Her heart squeezed. “You look very handsome.”
He glanced at her. For a second, Jenna thought he’d say nothing.
Then he tugged at his collar and muttered, “It’s itchy.”
“They always are.” She kept her voice light. “It’s a rule. Dress shirts have to itch.”
The corner of his mouth twitched. It wasn’t quite a smile, but maybe it was the ghost of where one might someday be.
The action was gone as fast as it came, and he turned to find his shoes.
Liam wasn’t going to court with them this morning. It appeared he’d just decided to dress up anyway.

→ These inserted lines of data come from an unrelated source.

(* ===== verification/Human.v ===== *)
(** Sizes as the pages show them (src/lyweb/lib/yweb/utils/filesize.py).

    The amount is a float of two decimals. For numbers of bytes up to 2^53 and units that are
    powers of two - all systems but [si], which nothing uses - the division is exact, so the
    amount is the number of hundredths that rounding to even gives, and its text has at most
    twelve digits: [str] prints all of them. *)
From Stdlib Require Import Ascii String.
From S2P Require Import Prelude PyText.
#[local] Open Scope Z_scope.

(** A suffix is a text, or one for the amount 1 and one for others. *)
Inductive suffix := One (s : string) | Two (singular multiple : string).

Definition system := list (Z * suffix).

Definition units (l : list suffix) : system :=
  imap (λ i s, (2 ^ (50 - 10 * Z.of_nat i), s)) l.

Definition traditional : system :=
  units (One <$> ["P"; "T"; "G"; "M"; "K"; "B"]%string).
Definition alternative : system :=
  units ((One <$> [" PB"; " TB"; " GB"; " MB"; " KB"]%string) ++ [Two " byte" " bytes"]).
Definition verbose : system :=
  units [Two " petabyte" " petabytes"; Two " terabyte" " terabytes"; Two " gigabyte" " gigabytes";
         Two " megabyte" " megabytes"; Two " kilobyte" " kilobytes"; Two " byte" " bytes"].
Definition iec : system := units (One <$> ["Pi"; "Ti"; "Gi"; "Mi"; "Ki"; ""]%string).

(** The loop: the first unit that is not larger, or the last one. *)
Fixpoint unit_of (bytes : Z) (sys : system) : option (Z * suffix) :=
  match sys with
  | [] => None
  | [u] => Some u
  | (factor, s) :: sys => if factor <=? bytes then Some (factor, s) else unit_of bytes sys
  end.

(** The hundredths [%.2f] prints of [bytes / factor]: ties go to the even number. *)
Definition hundredths (bytes factor : Z) : Z :=
  let q := 100 * bytes / factor in
  let r := (100 * bytes) mod factor in
  if 2 * r <? factor then q
  else if factor <? 2 * r then q + 1
  else if Z.even q then q else q + 1.

(** [str] of the float: at least one decimal, no zero at the end of two. *)
Definition str_hundredths (h : Z) : string :=
  let a := Z.abs h in
  let decimals := if a mod 10 =? 0 then str_of_Z (a mod 100 / 10)
                  else (str_of_Z (a mod 100 / 10) +:+ str_of_Z (a mod 10))%string in
  ((if (h <? 0)%Z then "-" else "") +:+ str_of_Z (a / 100)%Z +:+ "." +:+ decimals)%string.

(** The system is one of those above, never empty. *)
Definition size (bytes : Z) (sys : system) : string :=
  match unit_of bytes sys with
  | None => EmptyString
  | Some (factor, s) =>
      let h := hundredths bytes factor in
      str_hundredths h +:+ match s with
        | One s => s
        | Two singular multiple => if (h =? 100)%Z then singular else multiple
        end
  end%string.

(** ** What the text tells *)

Lemma hundredths_close bytes factor :
  0 < factor → 2 * Z.abs (hundredths bytes factor * factor - 100 * bytes) ≤ factor.
Proof.
  intros Hf. unfold hundredths. pose proof (Z.div_mod (100 * bytes) factor ltac:(lia)) as E.
  pose proof (Z.mod_pos_bound (100 * bytes) factor Hf) as B.
  set (q := 100 * bytes / factor) in *. set (r := (100 * bytes) mod factor) in *. clearbody q r.
  destruct (Z.ltb_spec (2 * r) factor); [nia|]. destruct (Z.ltb_spec factor (2 * r)); [nia|].
  destruct (Z.even q); nia.
Qed.

Definition descending (sys : system) : Prop :=
  StronglySorted (λ u v, v.1 < u.1) sys ∧ Forall (λ u, 0 < u.1) sys ∧ fst <$> last sys = Some 1.

Lemma unit_largest bytes sys u : 1 ≤ bytes → descending sys → unit_of bytes sys = Some u →
  u ∈ sys ∧ u.1 ≤ bytes ∧ Forall (λ v, v.1 ≤ bytes → v.1 ≤ u.1) sys.
Proof.
  intros Hb (Hs & Hp & Hl). revert u. induction sys as [|[f s] sys IH]; intros u; [done|].
  apply StronglySorted_inv in Hs as [Hs Hf]. apply Forall_cons_1 in Hp as [Hf0 Hp].
  destruct sys as [|v sys].
  - intros [= <-]. cbn in *. injection Hl as ->. split_and!; [by left|done|].
    constructor; [done|constructor].
  - change (unit_of bytes ((f, s) :: v :: sys)) with
      (if f <=? bytes then Some (f, s) else unit_of bytes (v :: sys)).
    destruct (Z.leb_spec f bytes) as [Hle|Hlt].
    + intros [= <-]. split_and!; [by left|done|]. constructor; [done|].
      eapply Forall_impl; [exact Hf|]. cbn. intros; lia.
    + intros E. destruct (IH Hs Hp Hl u E) as (H1 & H2 & H3). split_and!; [by right|done|].
      constructor; [cbn; lia|done].
Qed.

Lemma units_descending l : length l = 6%nat → descending (units l).
Proof.
  intros H. do 6 (destruct l as [|? l]; [done|]). destruct l; [|done]. clear H.
  split_and!; [repeat constructor| |done]; repeat constructor.
Qed.

(** A size from one byte on is shown in the largest unit that does not exceed it, and the
    amount shown is right to half a hundredth of this unit. *)
Theorem size_right bytes l u : 1 ≤ bytes → length l = 6%nat → unit_of bytes (units l) = Some u →
  u ∈ units l ∧ u.1 ≤ bytes ∧ (∀ v, v ∈ units l → v.1 ≤ bytes → v.1 ≤ u.1) ∧
  2 * Z.abs (hundredths bytes u.1 * u.1 - 100 * bytes) ≤ u.1.
Proof.
  intros Hb Hl Hu. destruct (unit_largest bytes _ u Hb (units_descending l Hl) Hu) as (H1 & H2 & H3).
  rewrite Forall_forall in H3. split_and!; [done|done|auto|]. apply hundredths_close.
  destruct (units_descending l Hl) as (_ & Hp & _). rewrite Forall_forall in Hp. by apply Hp.
Qed.

(** The examples of the comment give other texts: it shows whole numbers. *)
Example size_examples :
  map (λ n, size n traditional) [10; 1000; 2000; 10000; 1000000; 0; 1048575]
    = ["10.0B"; "1000.0B"; "1.95K"; "9.77K"; "976.56K"; "0.0B"; "1024.0K"]%string ∧
  size 1 alternative = "1.0 byte"%string ∧ size (3 * 2 ^ 30) verbose = "3.0 gigabytes"%string.
Proof. split_and!; by vm_compute. Qed.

A few minutes later, the rest of the gang joined them downstairs, and Wes arrived at the house.
She knew before he stepped inside that he had an update. She saw it in the set of his jaw.
He paused in the kitchen and got right to business. His gaze went to Luke, then Jenna. “Is there somewhere we can talk?”
“This way.” Luke nodded toward the porch.
The three of them stepped outside.
“I told you I’d have the thread nailed down by today. I do. Most of it.” Wes looked at Jenna. “I wanted you to hear all of it as soon as possible.”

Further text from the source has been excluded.